Heart Station (2008)
EMI MUSIC JAPAN
Comments: I had full intention of embedding another song but then this came up on iTunes and I just *love* Utada Hikaru’s songs; never mind the fact that her lyrics are female-oriented. I’ve put this up before I think? Also finding songs YouTube is so difficult now. All the copyright stuff going on, blah.
Times like these, ah, how I love music. And my headphones! When am I gonna blow $1,100 on a proper music set-up though?
I don’t need someone else to be happy. I always remind myself that, but I fail to include that having someone to share your happiness with makes it so much more… pleasant.
The topic of relationships has been popping up a lot recently, especially amongst my peers. Perhaps it has to do with being in your early 20s (…the horror), or simply because quite a number of my friends are experiencing problems with it. And I don’t have a lot of people I count as friends, so that amplifies it’s presence.
Learning what they’re all going/been through, I feel like a free man. Not having your heart tied to anybody is a liberating experience. I’ve said my farewells and now cast my gaze to the future: that thick, impenetrable fog of uncertainty.

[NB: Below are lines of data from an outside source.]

Lemma appends_ext f f' s :
  (forall g, f g = f' g) -> appends f s -> appends f' s.
Proof. intros E H g. rewrite <- E. apply H. Qed.

Lemma visit_ExprNode_appends e : exists s, appends (visit_ExprNode e) s.
Proof.
  destruct e as [[v]|]; simpl.
  - eexists. unfold visit_NumberLiteralNode.
    apply (appends_comp (fun g => emit v (emit "  mov rax, " g)) (emit endl)).
    + apply (appends_comp (emit "  mov rax, ") (emit v)); apply appends_emit.
    + apply appends_emit.
  - eexists. apply appends_warn.
Qed.

Lemma visit_each_appends (visit : StmtNode -> t -> t) l :
  Forall (fun stmt => match stmt with
                      | Some s => exists text, appends (visit s) text
                      | None => True
                      end) l ->
  exists text, appends (visit_each visit l) text.
Proof.
  unfold visit_each. induction 1 as [|stmt l Hs _ IH]; simpl.
  - eexists. apply appends_id.
  - destruct IH as (text & IH). destruct stmt as [s|].
    + destruct Hs as (text1 & Hs). eexists.
      apply (appends_comp (visit s) _ _ _ Hs IH).
    + eauto.
Qed.

Lemma visit_appends node : exists text, appends (visit node) text.
Proof.
  induction node as [block IH | e | ty name body IH] using StmtNode_ind;
    simpl.
  - now apply visit_each_appends.
  - destruct (visit_ExprNode_appends e) as (text & He). eexists.
    apply (appends_comp
             (fun g => emit ("  pop rbp" ++ endl)
                         (emit ("  mov rsp, rbp" ++ endl) (visit_ExprNode e g)))
             (emit ("  ret" ++ endl))); [|apply appends_emit].
    apply (appends_comp
             (fun g => emit ("  mov rsp, rbp" ++ endl) (visit_ExprNode e g))
             (emit ("  pop rbp" ++ endl))); [|apply appends_emit].
    apply (appends_comp (visit_ExprNode e) (emit ("  mov rsp, rbp" ++ endl)));
      [exact He | apply appends_emit].
  - destruct (visit_each_appends visit _ IH) as (text & Hb). eexists.
    apply (appends_comp
             (fun g => emit ("  mov rbp, rsp" ++ endl)
                         (emit ("  push rbp" ++ endl)
                            (emit (name ++ ":" ++ endl) g)))
             (visit_each visit (Block.statements body))); [|exact Hb].
    apply (appends_comp
             (fun g => emit ("  push rbp" ++ endl)
                         (emit (name ++ ":" ++ endl) g))
             (emit ("  mov rbp, rsp" ++ endl))); [|apply appends_emit].
    apply (appends_comp (emit (name ++ ":" ++ endl))
             (emit ("  push rbp" ++ endl))); apply appends_emit.
Qed.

Not that I’m free of the ghosts of my past. Nobody is. But it’s come to the point where I’m thankful for all that has happened. Glad for all the memories and experiences I’ve shared with her. It carries with it a tinge of sadness and regret, but regret is the path that ultimately leads to one’s own demise. I should know.

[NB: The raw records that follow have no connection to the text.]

Definition subscription_request (s : option session) (templateId tier : string) : request :=
  Request subscription_url "POST" (headers s) (subscriptionPayload templateId tier).

Definition deploy_request (s : option session) (templateId tier : string) : request :=
  Request deploy_url "POST" (headers s) (deployPayload templateId tier).

Definition handleDeploy (u : option user) (templateId : string) (tier : option string) : io unit :=
  let tier := default "basic" tier in
  match u with
  | None => alert "Please sign in first"
  | Some _ =>
      setDeploying (Some templateId) ;;
      finally
        (try_catch
           (session <- getSession ;;
            console_log "Sending subscription request:" subscription_url
              (subscriptionPayload templateId tier) ;;
            subscriptionResponse <- fetch (subscription_request session templateId tier) ;;
            (if negb (ok subscriptionResponse)
             then Throw (Error "Failed to create subscription") else Ret tt) ;;
            subscriptionData <- json subscriptionResponse ;;
            console_log "Sending deploy request:" deploy_url (deployPayload templateId tier) ;;
            deployResponse <- fetch (deploy_request session templateId tier) ;;
            (if negb (ok deployResponse) then Throw (Error "Failed to deploy") else Ret tt) ;;
            deployData <- json deployResponse ;;
            url <- lift (get deployData "url") ;;
            alert ("Deployment started! URL: " +:+ to_string url))
           (fun error => alert ("Error: " +:+ message error)))
        (setDeploying None)
  end.

End WithEnv.
End TemplatesPageEnv.

(** ** The middleware ([frontend/middleware.ts]) *)

Module Middleware.
Import Browser.

(** A request as the middleware reads it: [req.url] is
    [origin ++ pathname ++ search] and [req.nextUrl.pathname] is
    [pathname]. *)
Record NextRequest := {
  origin : string;
  pathname : string;
  search : string
}.

Inductive NextResponse :=
| next                           (* NextResponse.next() *)
| redirect (location : string).  (* NextResponse.redirect(url) *)

(** [s.startsWith(p)]. *)
Fixpoint startsWith (s p : string) {struct p} : bool :=
  match p, s with
  | EmptyString, _ => true
  | String a p, String b s => bool_decide (a = b) && startsWith s p
  | String _ _, EmptyString => false
  end.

So, “what now” then? Am I actively searching the fields of love?
The answer is no. I feel it would be irresponsible given my current state of affairs. Also, (and this is something I’ve decided upon not too long ago,) I’m what I would call a ‘territorial introvert’. Ponder on those two terms a bit and you’ll see the problems that might ensue.
Not that I’m not interested. I’m just not looking. Maybe I’ll end up like one of those singles the government is trying to push to date and thus, increase the rate of marriage and hopefully, the birth rate as well. Who knows?
One thing’s for sure though: spending my money on me alone and doing whatever the hell I want whenever I want = awesome.
…Oh before they track me down and hound after me for propagating the ‘wrong ideas’: love and family are wonderful, priceless aspects any human being can ever attain. You should always seek to pursue forging a strong familial and community bond and contribute heartily to taxes to become a better person.
Ahhhh I can’t do it.
I apologise for that bit up there. Figured I needed some proper ‘bloging’ going on. I’ll do something more interesting next time, I promise. Like why the heck I decided to work retail?
Without further delay my legion(?) of Mayonites, here are the pictures:
Now for the decent batch of pictures from the two rolls of film I developed. I grudgingly cross-processed my slides as I didn’t realise there was no normal E-41. Can’t say I like the results. Ah must shoot more, shoot more!
Pictures from Katong, Universal Studios Singapore Preview Day 1, Chingay @ Heartlands (Tampines), Ann Siang Hill and Singapore Air Show 2010. All of which I’ve had digital shots too, posted way back. I always bring out both cameras.
I’ll stick with regular negatives and black-and-white film.